**REQUIRED WORK**
Repeat the listing in full, word for word.
EXCERPTED RECORDS Block Start
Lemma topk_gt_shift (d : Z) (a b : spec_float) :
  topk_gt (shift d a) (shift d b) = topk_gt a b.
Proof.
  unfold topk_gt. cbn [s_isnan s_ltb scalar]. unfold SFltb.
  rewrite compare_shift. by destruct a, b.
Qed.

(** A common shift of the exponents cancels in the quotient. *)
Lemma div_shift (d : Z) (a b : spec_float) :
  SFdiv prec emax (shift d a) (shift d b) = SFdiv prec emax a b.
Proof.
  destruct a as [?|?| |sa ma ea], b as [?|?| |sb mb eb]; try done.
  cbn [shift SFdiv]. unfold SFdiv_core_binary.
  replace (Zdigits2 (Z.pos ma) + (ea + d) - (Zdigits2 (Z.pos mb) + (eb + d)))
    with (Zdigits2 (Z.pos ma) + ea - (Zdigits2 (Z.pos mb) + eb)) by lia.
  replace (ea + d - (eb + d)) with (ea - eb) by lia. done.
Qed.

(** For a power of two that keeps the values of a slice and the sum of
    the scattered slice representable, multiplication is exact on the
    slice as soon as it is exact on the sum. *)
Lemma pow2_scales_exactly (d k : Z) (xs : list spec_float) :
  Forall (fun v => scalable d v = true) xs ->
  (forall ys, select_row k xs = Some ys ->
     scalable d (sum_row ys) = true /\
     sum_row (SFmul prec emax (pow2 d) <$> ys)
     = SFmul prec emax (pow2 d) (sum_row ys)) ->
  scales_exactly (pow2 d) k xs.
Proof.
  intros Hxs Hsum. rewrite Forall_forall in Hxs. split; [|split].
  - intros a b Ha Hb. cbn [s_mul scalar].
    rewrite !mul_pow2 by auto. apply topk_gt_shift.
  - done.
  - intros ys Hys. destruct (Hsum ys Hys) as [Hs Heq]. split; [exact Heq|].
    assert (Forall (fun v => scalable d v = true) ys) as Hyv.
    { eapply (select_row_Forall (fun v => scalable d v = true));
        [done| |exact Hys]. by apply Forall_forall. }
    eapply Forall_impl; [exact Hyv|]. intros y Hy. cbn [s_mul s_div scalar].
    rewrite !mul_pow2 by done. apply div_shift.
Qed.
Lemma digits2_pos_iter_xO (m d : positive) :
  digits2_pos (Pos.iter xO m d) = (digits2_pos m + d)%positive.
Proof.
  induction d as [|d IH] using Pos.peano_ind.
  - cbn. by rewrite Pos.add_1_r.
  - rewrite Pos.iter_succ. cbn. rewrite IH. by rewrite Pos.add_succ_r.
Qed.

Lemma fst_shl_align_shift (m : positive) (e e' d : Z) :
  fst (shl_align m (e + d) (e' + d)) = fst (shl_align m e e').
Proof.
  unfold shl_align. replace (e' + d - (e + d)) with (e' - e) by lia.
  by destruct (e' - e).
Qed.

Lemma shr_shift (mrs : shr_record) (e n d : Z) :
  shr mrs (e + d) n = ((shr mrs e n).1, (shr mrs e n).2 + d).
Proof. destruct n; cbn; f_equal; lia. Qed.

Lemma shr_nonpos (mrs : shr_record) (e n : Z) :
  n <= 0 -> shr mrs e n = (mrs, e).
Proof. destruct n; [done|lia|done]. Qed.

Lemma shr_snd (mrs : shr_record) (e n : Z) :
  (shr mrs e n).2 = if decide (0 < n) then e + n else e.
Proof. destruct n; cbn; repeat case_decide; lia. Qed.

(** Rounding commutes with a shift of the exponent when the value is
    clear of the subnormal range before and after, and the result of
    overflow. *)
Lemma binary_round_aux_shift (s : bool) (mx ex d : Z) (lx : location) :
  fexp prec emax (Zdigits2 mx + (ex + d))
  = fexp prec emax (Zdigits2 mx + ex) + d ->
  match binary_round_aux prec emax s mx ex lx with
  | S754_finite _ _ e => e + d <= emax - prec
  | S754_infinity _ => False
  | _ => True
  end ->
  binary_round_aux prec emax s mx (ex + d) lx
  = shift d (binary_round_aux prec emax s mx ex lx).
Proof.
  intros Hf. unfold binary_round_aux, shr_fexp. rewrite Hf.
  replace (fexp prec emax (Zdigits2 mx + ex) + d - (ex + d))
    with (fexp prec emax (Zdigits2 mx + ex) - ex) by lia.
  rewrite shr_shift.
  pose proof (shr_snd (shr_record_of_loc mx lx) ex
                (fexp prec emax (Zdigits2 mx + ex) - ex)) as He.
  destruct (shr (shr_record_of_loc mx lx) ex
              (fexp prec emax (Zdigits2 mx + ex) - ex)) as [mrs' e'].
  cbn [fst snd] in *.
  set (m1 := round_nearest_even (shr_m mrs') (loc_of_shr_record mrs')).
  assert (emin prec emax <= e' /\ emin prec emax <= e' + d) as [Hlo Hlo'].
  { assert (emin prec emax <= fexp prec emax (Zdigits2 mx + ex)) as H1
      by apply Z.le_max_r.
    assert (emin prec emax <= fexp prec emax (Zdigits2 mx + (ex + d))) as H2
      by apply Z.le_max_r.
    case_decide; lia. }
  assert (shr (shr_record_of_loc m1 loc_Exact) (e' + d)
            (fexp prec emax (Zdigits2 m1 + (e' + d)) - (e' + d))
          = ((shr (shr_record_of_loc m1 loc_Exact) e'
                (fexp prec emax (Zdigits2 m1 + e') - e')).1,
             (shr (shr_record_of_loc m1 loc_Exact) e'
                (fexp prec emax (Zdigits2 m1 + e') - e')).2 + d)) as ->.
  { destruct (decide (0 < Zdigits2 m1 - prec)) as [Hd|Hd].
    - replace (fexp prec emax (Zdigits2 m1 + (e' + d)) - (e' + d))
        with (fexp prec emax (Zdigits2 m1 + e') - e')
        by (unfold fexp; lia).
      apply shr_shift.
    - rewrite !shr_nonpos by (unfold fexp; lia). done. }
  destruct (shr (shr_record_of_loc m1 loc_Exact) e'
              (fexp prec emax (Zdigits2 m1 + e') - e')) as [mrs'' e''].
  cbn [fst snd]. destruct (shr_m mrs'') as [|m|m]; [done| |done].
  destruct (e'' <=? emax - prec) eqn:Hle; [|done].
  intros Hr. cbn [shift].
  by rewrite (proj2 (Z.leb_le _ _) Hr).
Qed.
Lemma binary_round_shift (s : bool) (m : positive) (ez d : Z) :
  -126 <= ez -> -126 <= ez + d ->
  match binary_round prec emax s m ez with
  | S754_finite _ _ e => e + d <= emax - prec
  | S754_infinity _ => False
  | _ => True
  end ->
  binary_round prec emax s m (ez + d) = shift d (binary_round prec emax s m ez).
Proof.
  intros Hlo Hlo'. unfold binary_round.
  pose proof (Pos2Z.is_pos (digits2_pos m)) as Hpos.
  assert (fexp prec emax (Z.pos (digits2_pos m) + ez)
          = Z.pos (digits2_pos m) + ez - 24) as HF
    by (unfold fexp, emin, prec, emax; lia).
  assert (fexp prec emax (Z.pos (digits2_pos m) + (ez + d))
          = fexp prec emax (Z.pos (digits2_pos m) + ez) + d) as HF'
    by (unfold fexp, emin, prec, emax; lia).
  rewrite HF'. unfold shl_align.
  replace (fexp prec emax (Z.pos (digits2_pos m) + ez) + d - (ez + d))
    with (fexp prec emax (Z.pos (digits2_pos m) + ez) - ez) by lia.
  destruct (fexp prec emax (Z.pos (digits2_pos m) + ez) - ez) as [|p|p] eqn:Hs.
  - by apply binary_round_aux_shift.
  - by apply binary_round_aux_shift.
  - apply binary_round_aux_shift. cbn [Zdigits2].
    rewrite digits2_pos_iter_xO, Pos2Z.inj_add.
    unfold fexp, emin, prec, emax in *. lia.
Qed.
EXCERPTED RECORDS Block End
**RESPONSE TO THE EXERCISE**
Lemma topk_gt_shift (d : Z) (a b : spec_float) :
  topk_gt (shift d a) (shift d b) = topk_gt a b.
Proof.
  unfold topk_gt. cbn [s_isnan s_ltb scalar]. unfold SFltb.
  rewrite compare_shift. by destruct a, b.
Qed.

(** A common shift of the exponents cancels in the quotient. *)
Lemma div_shift (d : Z) (a b : spec_float) :
  SFdiv prec emax (shift d a) (shift d b) = SFdiv prec emax a b.
Proof.
  destruct a as [?|?| |sa ma ea], b as [?|?| |sb mb eb]; try done.
  cbn [shift SFdiv]. unfold SFdiv_core_binary.
  replace (Zdigits2 (Z.pos ma) + (ea + d) - (Zdigits2 (Z.pos mb) + (eb + d)))
    with (Zdigits2 (Z.pos ma) + ea - (Zdigits2 (Z.pos mb) + eb)) by lia.
  replace (ea + d - (eb + d)) with (ea - eb) by lia. done.
Qed.

(** For a power of two that keeps the values of a slice and the sum of
    the scattered slice representable, multiplication is exact on the
    slice as soon as it is exact on the sum. *)
Lemma pow2_scales_exactly (d k : Z) (xs : list spec_float) :
  Forall (fun v => scalable d v = true) xs ->
  (forall ys, select_row k xs = Some ys ->
     scalable d (sum_row ys) = true /\
     sum_row (SFmul prec emax (pow2 d) <$> ys)
     = SFmul prec emax (pow2 d) (sum_row ys)) ->
  scales_exactly (pow2 d) k xs.
Proof.
  intros Hxs Hsum. rewrite Forall_forall in Hxs. split; [|split].
  - intros a b Ha Hb. cbn [s_mul scalar].
    rewrite !mul_pow2 by auto. apply topk_gt_shift.
  - done.
  - intros ys Hys. destruct (Hsum ys Hys) as [Hs Heq]. split; [exact Heq|].
    assert (Forall (fun v => scalable d v = true) ys) as Hyv.
    { eapply (select_row_Forall (fun v => scalable d v = true));
        [done| |exact Hys]. by apply Forall_forall. }
    eapply Forall_impl; [exact Hyv|]. intros y Hy. cbn [s_mul s_div scalar].
    rewrite !mul_pow2 by done. apply div_shift.
Qed.
Lemma digits2_pos_iter_xO (m d : positive) :
  digits2_pos (Pos.iter xO m d) = (digits2_pos m + d)%positive.
Proof.
  induction d as [|d IH] using Pos.peano_ind.
  - cbn. by rewrite Pos.add_1_r.
  - rewrite Pos.iter_succ. cbn. rewrite IH. by rewrite Pos.add_succ_r.
Qed.

Lemma fst_shl_align_shift (m : positive) (e e' d : Z) :
  fst (shl_align m (e + d) (e' + d)) = fst (shl_align m e e').
Proof.
  unfold shl_align. replace (e' + d - (e + d)) with (e' - e) by lia.
  by destruct (e' - e).
Qed.

Lemma shr_shift (mrs : shr_record) (e n d : Z) :
  shr mrs (e + d) n = ((shr mrs e n).1, (shr mrs e n).2 + d).
Proof. destruct n; cbn; f_equal; lia. Qed.

Lemma shr_nonpos (mrs : shr_record) (e n : Z) :
  n <= 0 -> shr mrs e n = (mrs, e).
Proof. destruct n; [done|lia|done]. Qed.

Lemma shr_snd (mrs : shr_record) (e n : Z) :
  (shr mrs e n).2 = if decide (0 < n) then e + n else e.
Proof. destruct n; cbn; repeat case_decide; lia. Qed.

(** Rounding commutes with a shift of the exponent when the value is
    clear of the subnormal range before and after, and the result of
    overflow. *)
Lemma binary_round_aux_shift (s : bool) (mx ex d : Z) (lx : location) :
  fexp prec emax (Zdigits2 mx + (ex + d))
  = fexp prec emax (Zdigits2 mx + ex) + d ->
  match binary_round_aux prec emax s mx ex lx with
  | S754_finite _ _ e => e + d <= emax - prec
  | S754_infinity _ => False
  | _ => True
  end ->
  binary_round_aux prec emax s mx (ex + d) lx
  = shift d (binary_round_aux prec emax s mx ex lx).
Proof.
  intros Hf. unfold binary_round_aux, shr_fexp. rewrite Hf.
  replace (fexp prec emax (Zdigits2 mx + ex) + d - (ex + d))
    with (fexp prec emax (Zdigits2 mx + ex) - ex) by lia.
  rewrite shr_shift.
  pose proof (shr_snd (shr_record_of_loc mx lx) ex
                (fexp prec emax (Zdigits2 mx + ex) - ex)) as He.
  destruct (shr (shr_record_of_loc mx lx) ex
              (fexp prec emax (Zdigits2 mx + ex) - ex)) as [mrs' e'].
  cbn [fst snd] in *.
  set (m1 := round_nearest_even (shr_m mrs') (loc_of_shr_record mrs')).
  assert (emin prec emax <= e' /\ emin prec emax <= e' + d) as [Hlo Hlo'].
  { assert (emin prec emax <= fexp prec emax (Zdigits2 mx + ex)) as H1
      by apply Z.le_max_r.
    assert (emin prec emax <= fexp prec emax (Zdigits2 mx + (ex + d))) as H2
      by apply Z.le_max_r.
    case_decide; lia. }
  assert (shr (shr_record_of_loc m1 loc_Exact) (e' + d)
            (fexp prec emax (Zdigits2 m1 + (e' + d)) - (e' + d))
          = ((shr (shr_record_of_loc m1 loc_Exact) e'
                (fexp prec emax (Zdigits2 m1 + e') - e')).1,
             (shr (shr_record_of_loc m1 loc_Exact) e'
                (fexp prec emax (Zdigits2 m1 + e') - e')).2 + d)) as ->.
  { destruct (decide (0 < Zdigits2 m1 - prec)) as [Hd|Hd].
    - replace (fexp prec emax (Zdigits2 m1 + (e' + d)) - (e' + d))
        with (fexp prec emax (Zdigits2 m1 + e') - e')
        by (unfold fexp; lia).
      apply shr_shift.
    - rewrite !shr_nonpos by (unfold fexp; lia). done. }
  destruct (shr (shr_record_of_loc m1 loc_Exact) e'
              (fexp prec emax (Zdigits2 m1 + e') - e')) as [mrs'' e''].
  cbn [fst snd]. destruct (shr_m mrs'') as [|m|m]; [done| |done].
  destruct (e'' <=? emax - prec) eqn:Hle; [|done].
  intros Hr. cbn [shift].
  by rewrite (proj2 (Z.leb_le _ _) Hr).
Qed.
Lemma binary_round_shift (s : bool) (m : positive) (ez d : Z) :
  -126 <= ez -> -126 <= ez + d ->
  match binary_round prec emax s m ez with
  | S754_finite _ _ e => e + d <= emax - prec
  | S754_infinity _ => False
  | _ => True
  end ->
  binary_round prec emax s m (ez + d) = shift d (binary_round prec emax s m ez).
Proof.
  intros Hlo Hlo'. unfold binary_round.
  pose proof (Pos2Z.is_pos (digits2_pos m)) as Hpos.
  assert (fexp prec emax (Z.pos (digits2_pos m) + ez)
          = Z.pos (digits2_pos m) + ez - 24) as HF
    by (unfold fexp, emin, prec, emax; lia).
  assert (fexp prec emax (Z.pos (digits2_pos m) + (ez + d))
          = fexp prec emax (Z.pos (digits2_pos m) + ez) + d) as HF'
    by (unfold fexp, emin, prec, emax; lia).
  rewrite HF'. unfold shl_align.
  replace (fexp prec emax (Z.pos (digits2_pos m) + ez) + d - (ez + d))
    with (fexp prec emax (Z.pos (digits2_pos m) + ez) - ez) by lia.
  destruct (fexp prec emax (Z.pos (digits2_pos m) + ez) - ez) as [|p|p] eqn:Hs.
  - by apply binary_round_aux_shift.
  - by apply binary_round_aux_shift.
  - apply binary_round_aux_shift. cbn [Zdigits2].
    rewrite digits2_pos_iter_xO, Pos2Z.inj_add.
    unfold fexp, emin, prec, emax in *. lia.
Qed.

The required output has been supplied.